Exercise brief:
A complete copy of the entries, exactly as written, is the expected result.

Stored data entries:
Lemma cfg_spaces_disjoint_witness :
  exists a1 a2, returns (val_pcie_get_bdf_config_addr 0x00010200) pcie0 a1 pcie0 /\
    returns (val_pcie_get_bdf_config_addr 0x01000000) pcie0 a2 pcie0 /\
    a1 mod 4096 = 0 /\ a2 mod 4096 = 0 /\ (a1 + 4096 <= a2 \/ a2 + 4096 <= a1).
Proof.
  apply (cfg_spaces_disjoint pcie0 ecams0 (pcie0_ecams ∅) ecams0_disjoint 0x00010200 0x01000000);
    try lia; vm_compute; by eexists.
Defined.

Lemma cfg_write_then_read_witness :
  exists s', returns (val_pcie_write_cfg 0x00010200 4 6) pcie0 tt s' /\
    returns (val_pcie_read_cfg 0x00010200 4 0) s' (0, 6) s'.
Proof.
  destruct (cfg_write_then_read pcie0 ecams0 (pcie0_ecams ∅) ecams0_disjoint
    0x00010200 4 6 0x30110000) as (s' & E & R & _); [lia|reflexivity|lia|reflexivity|].
  exists s'. split; [exact E|]. exact (R 0).
Defined.

Lemma increment_bdf_next_witness :
  returns (val_pcie_increment_bdf 0x00011F07) pcie0 0x01000000 pcie0.
Proof.
  refine (increment_bdf_next pcie0 ecams0 (pcie0_ecams ∅) 0 (mk_block 0x30000000 0 0 1) 511 eq_refl _ _).
  - vm_compute. split; congruence.
  - intros [|[|j]] e'; simpl; intros; simplify_eq; done.
Defined.
(** C28: the bit-field check is right about values and attributes.  For an entry of any of
    the seven attributes, with a field below bit 31 of a register of the function, the check
    first writes the register back, which clears its RW1C bits; the value it has then is
    [settled].  If the field differs from the configured value, the check fails, unless the
    first message is a warning.  If it does not, the check fails exactly when some bit of the field
    does not behave as the attribute says, unless the second message is a warning: for the
    read-only and the read-write attributes by being writable or not, for the
    reserved ones by being 1, or by being writable and 1.  The register has its settled value
    back, except after an attribute that does not hold and is not a read-write or the
    first reserved one; no other register changes. *)
Theorem bitfield_check_verdict s bf base :
  has_ecams s bs -> bf_base b bf s = Done ((PCIE_SUCCESS, base), s) -> entry_ok bf ->
  let o := base + (reg_offset bf - Z.land (reg_offset bf) 0x3) in
  0 <= base -> base mod 4 = 0 -> o < 4096 -> attributes_ok o ->
  let v := settled s o in
  let field := Z.land (Z.shiftr v (REG_SHIFT (Z.land (reg_offset bf) 0x3) (bf_start bf)))
                      (REG_MASK (bf_end bf) (bf_start bf)) in
  exists r s', returns (val_pcie_bitfield_check b bf) s r s' /\ (r = 0 \/ r = 1) /\
    (r = 0 <-> if field =? cfg_value bf then attr_holds bf o v \/ is_warning (err_str2 bf) = true
               else is_warning (err_str1 bf) = true) /\
    (field <> cfg_value bf \/ attr_holds bf o v \/ restores (attr bf) = true -> word s' bs b o = v) /\ same_elsewhere o s s'.
Proof.
  intros He Hbase Hbf o Hb0 Hba Ho1 Ha v field.
  pose proof Hbf as (Hst & Hen & Hro & Hsh).
  assert (Ho : 0 <= o < 4096) by (split; [unfold o; rewrite land_3|]; lia).
  assert (Hal : o mod 4 = 0) by (unfold o; rewrite land_3; lia).
  unfold returns, val_pcie_bitfield_check. rewrite (bind_done _ _ _ _ _ Hbase). cbn [fst snd].
  rewrite Z.eqb_refl. cbn [negb]. fold o. rewrite (u32_small o) by lia.
  rewrite (bind_done _ _ _ _ _ (read_word s o _ He Ho)). cbn [snd].
  destruct (write_word s o (word s bs b o) He Ho Hal) as (s1 & E1 & He1 & Hw1 & Hs1).
  rewrite (u32_small (word s bs b o)) in Hw1 by apply word_range. fold (settled s o) in Hw1. fold v in Hw1.
  rewrite (bind_done _ _ _ _ _ E1), (bind_done _ _ _ _ _ (read_word s1 o _ He1 Ho)), Hw1. cbn [snd].
  destruct (Z.leb_spec 31 (bf_end bf)); [lia|].
  destruct (Z.leb_spec 32 (REG_SHIFT (Z.land (reg_offset bf) 3) (bf_start bf)));
    [unfold REG_SHIFT in *; lia|].
  cbn [orb]. fold field. destruct (Z.eqb_spec field (cfg_value bf)) as [Hf|Hf]; cbn [negb].
  - destruct (attr_check_spec s1 o v bf He1 Ho Hal Ha Hbf Hw1 (fun i Hi => settled_no_w1c s o i Ha Hi)) as (c & s2 & E2 & Hc & Hval & Hs2).
    unfold placed in E2. rewrite (bind_done _ _ _ _ _ E2).
    exists (if negb (c.1 =? c.2) then if is_warning (err_str2 bf) then 0 else 1 else 0), s2.
    split; [by destruct (c.1 =? c.2)|]. split; [destruct (negb _), (is_warning (err_str2 bf)); auto|]. split; [|split].
    + destruct (Z.eqb_spec c.1 c.2) as [Hq|Hq]; cbn [negb]; [split; [intros _; left; by apply Hc|done]|].
      destruct (is_warning (err_str2 bf)); split; try done; [intros _; by right|]. intros [Hx|[=]]. by apply Hc in Hx.
    + intros [Hx|[Hx|Hx]]; [done|by apply Hval; right|by apply Hval; left].
    + intros b' off' Hb' Ho' Hm Hne. rewrite (Hs2 b' off'), (Hs1 b' off') by done. done.
  - exists (if is_warning (err_str1 bf) then 0 else 1), s1. split; [done|]. destruct (is_warning (err_str1 bf)); (split; [auto|]; split; [done|]; by split).
Qed.
End RegTheorems.

(** ** The endpoint with its attributes *)

Definition rw1 (a : Z) : Z :=
  if a =? 0x30110004 then 0x107 else if a =? 0x30110068 then 0xFFFF else 0.
Definition w1c1 (a : Z) : Z :=
  if a =? 0x30110004 then 0xF9000000 else if a =? 0x30110068 then 0x000F0000 else 0.
Definition hw1 : Hardware board := board_hw rw1 w1c1.
Definition file1 : @RegisterFile board hw1 := board_file rw1 w1c1.

(** Memory decoding on, a received master abort and an unsupported request logged. *)
Definition board2 : board :=
  <[0x30110004 := 0x20000002]> (<[0x30110068 := 0x00082810]> board1).
Definition pcie2 : pcie_state board := set_hw board2 pcie0.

Reply to the task:
Lemma cfg_spaces_disjoint_witness :
  exists a1 a2, returns (val_pcie_get_bdf_config_addr 0x00010200) pcie0 a1 pcie0 /\
    returns (val_pcie_get_bdf_config_addr 0x01000000) pcie0 a2 pcie0 /\
    a1 mod 4096 = 0 /\ a2 mod 4096 = 0 /\ (a1 + 4096 <= a2 \/ a2 + 4096 <= a1).
Proof.
  apply (cfg_spaces_disjoint pcie0 ecams0 (pcie0_ecams ∅) ecams0_disjoint 0x00010200 0x01000000);
    try lia; vm_compute; by eexists.
Defined.

Lemma cfg_write_then_read_witness :
  exists s', returns (val_pcie_write_cfg 0x00010200 4 6) pcie0 tt s' /\
    returns (val_pcie_read_cfg 0x00010200 4 0) s' (0, 6) s'.
Proof.
  destruct (cfg_write_then_read pcie0 ecams0 (pcie0_ecams ∅) ecams0_disjoint
    0x00010200 4 6 0x30110000) as (s' & E & R & _); [lia|reflexivity|lia|reflexivity|].
  exists s'. split; [exact E|]. exact (R 0).
Defined.

Lemma increment_bdf_next_witness :
  returns (val_pcie_increment_bdf 0x00011F07) pcie0 0x01000000 pcie0.
Proof.
  refine (increment_bdf_next pcie0 ecams0 (pcie0_ecams ∅) 0 (mk_block 0x30000000 0 0 1) 511 eq_refl _ _).
  - vm_compute. split; congruence.
  - intros [|[|j]] e'; simpl; intros; simplify_eq; done.
Defined.
(** C28: the bit-field check is right about values and attributes.  For an entry of any of
    the seven attributes, with a field below bit 31 of a register of the function, the check
    first writes the register back, which clears its RW1C bits; the value it has then is
    [settled].  If the field differs from the configured value, the check fails, unless the
    first message is a warning.  If it does not, the check fails exactly when some bit of the field
    does not behave as the attribute says, unless the second message is a warning: for the
    read-only and the read-write attributes by being writable or not, for the
    reserved ones by being 1, or by being writable and 1.  The register has its settled value
    back, except after an attribute that does not hold and is not a read-write or the
    first reserved one; no other register changes. *)
Theorem bitfield_check_verdict s bf base :
  has_ecams s bs -> bf_base b bf s = Done ((PCIE_SUCCESS, base), s) -> entry_ok bf ->
  let o := base + (reg_offset bf - Z.land (reg_offset bf) 0x3) in
  0 <= base -> base mod 4 = 0 -> o < 4096 -> attributes_ok o ->
  let v := settled s o in
  let field := Z.land (Z.shiftr v (REG_SHIFT (Z.land (reg_offset bf) 0x3) (bf_start bf)))
                      (REG_MASK (bf_end bf) (bf_start bf)) in
  exists r s', returns (val_pcie_bitfield_check b bf) s r s' /\ (r = 0 \/ r = 1) /\
    (r = 0 <-> if field =? cfg_value bf then attr_holds bf o v \/ is_warning (err_str2 bf) = true
               else is_warning (err_str1 bf) = true) /\
    (field <> cfg_value bf \/ attr_holds bf o v \/ restores (attr bf) = true -> word s' bs b o = v) /\ same_elsewhere o s s'.
Proof.
  intros He Hbase Hbf o Hb0 Hba Ho1 Ha v field.
  pose proof Hbf as (Hst & Hen & Hro & Hsh).
  assert (Ho : 0 <= o < 4096) by (split; [unfold o; rewrite land_3|]; lia).
  assert (Hal : o mod 4 = 0) by (unfold o; rewrite land_3; lia).
  unfold returns, val_pcie_bitfield_check. rewrite (bind_done _ _ _ _ _ Hbase). cbn [fst snd].
  rewrite Z.eqb_refl. cbn [negb]. fold o. rewrite (u32_small o) by lia.
  rewrite (bind_done _ _ _ _ _ (read_word s o _ He Ho)). cbn [snd].
  destruct (write_word s o (word s bs b o) He Ho Hal) as (s1 & E1 & He1 & Hw1 & Hs1).
  rewrite (u32_small (word s bs b o)) in Hw1 by apply word_range. fold (settled s o) in Hw1. fold v in Hw1.
  rewrite (bind_done _ _ _ _ _ E1), (bind_done _ _ _ _ _ (read_word s1 o _ He1 Ho)), Hw1. cbn [snd].
  destruct (Z.leb_spec 31 (bf_end bf)); [lia|].
  destruct (Z.leb_spec 32 (REG_SHIFT (Z.land (reg_offset bf) 3) (bf_start bf)));
    [unfold REG_SHIFT in *; lia|].
  cbn [orb]. fold field. destruct (Z.eqb_spec field (cfg_value bf)) as [Hf|Hf]; cbn [negb].
  - destruct (attr_check_spec s1 o v bf He1 Ho Hal Ha Hbf Hw1 (fun i Hi => settled_no_w1c s o i Ha Hi)) as (c & s2 & E2 & Hc & Hval & Hs2).
    unfold placed in E2. rewrite (bind_done _ _ _ _ _ E2).
    exists (if negb (c.1 =? c.2) then if is_warning (err_str2 bf) then 0 else 1 else 0), s2.
    split; [by destruct (c.1 =? c.2)|]. split; [destruct (negb _), (is_warning (err_str2 bf)); auto|]. split; [|split].
    + destruct (Z.eqb_spec c.1 c.2) as [Hq|Hq]; cbn [negb]; [split; [intros _; left; by apply Hc|done]|].
      destruct (is_warning (err_str2 bf)); split; try done; [intros _; by right|]. intros [Hx|[=]]. by apply Hc in Hx.
    + intros [Hx|[Hx|Hx]]; [done|by apply Hval; right|by apply Hval; left].
    + intros b' off' Hb' Ho' Hm Hne. rewrite (Hs2 b' off'), (Hs1 b' off') by done. done.
  - exists (if is_warning (err_str1 bf) then 0 else 1), s1. split; [done|]. destruct (is_warning (err_str1 bf)); (split; [auto|]; split; [done|]; by split).
Qed.
End RegTheorems.

(** ** The endpoint with its attributes *)

Definition rw1 (a : Z) : Z :=
  if a =? 0x30110004 then 0x107 else if a =? 0x30110068 then 0xFFFF else 0.
Definition w1c1 (a : Z) : Z :=
  if a =? 0x30110004 then 0xF9000000 else if a =? 0x30110068 then 0x000F0000 else 0.
Definition hw1 : Hardware board := board_hw rw1 w1c1.
Definition file1 : @RegisterFile board hw1 := board_file rw1 w1c1.

(** Memory decoding on, a received master abort and an unsupported request logged. *)
Definition board2 : board :=
  <[0x30110004 := 0x20000002]> (<[0x30110068 := 0x00082810]> board1).
Definition pcie2 : pcie_state board := set_hw board2 pcie0.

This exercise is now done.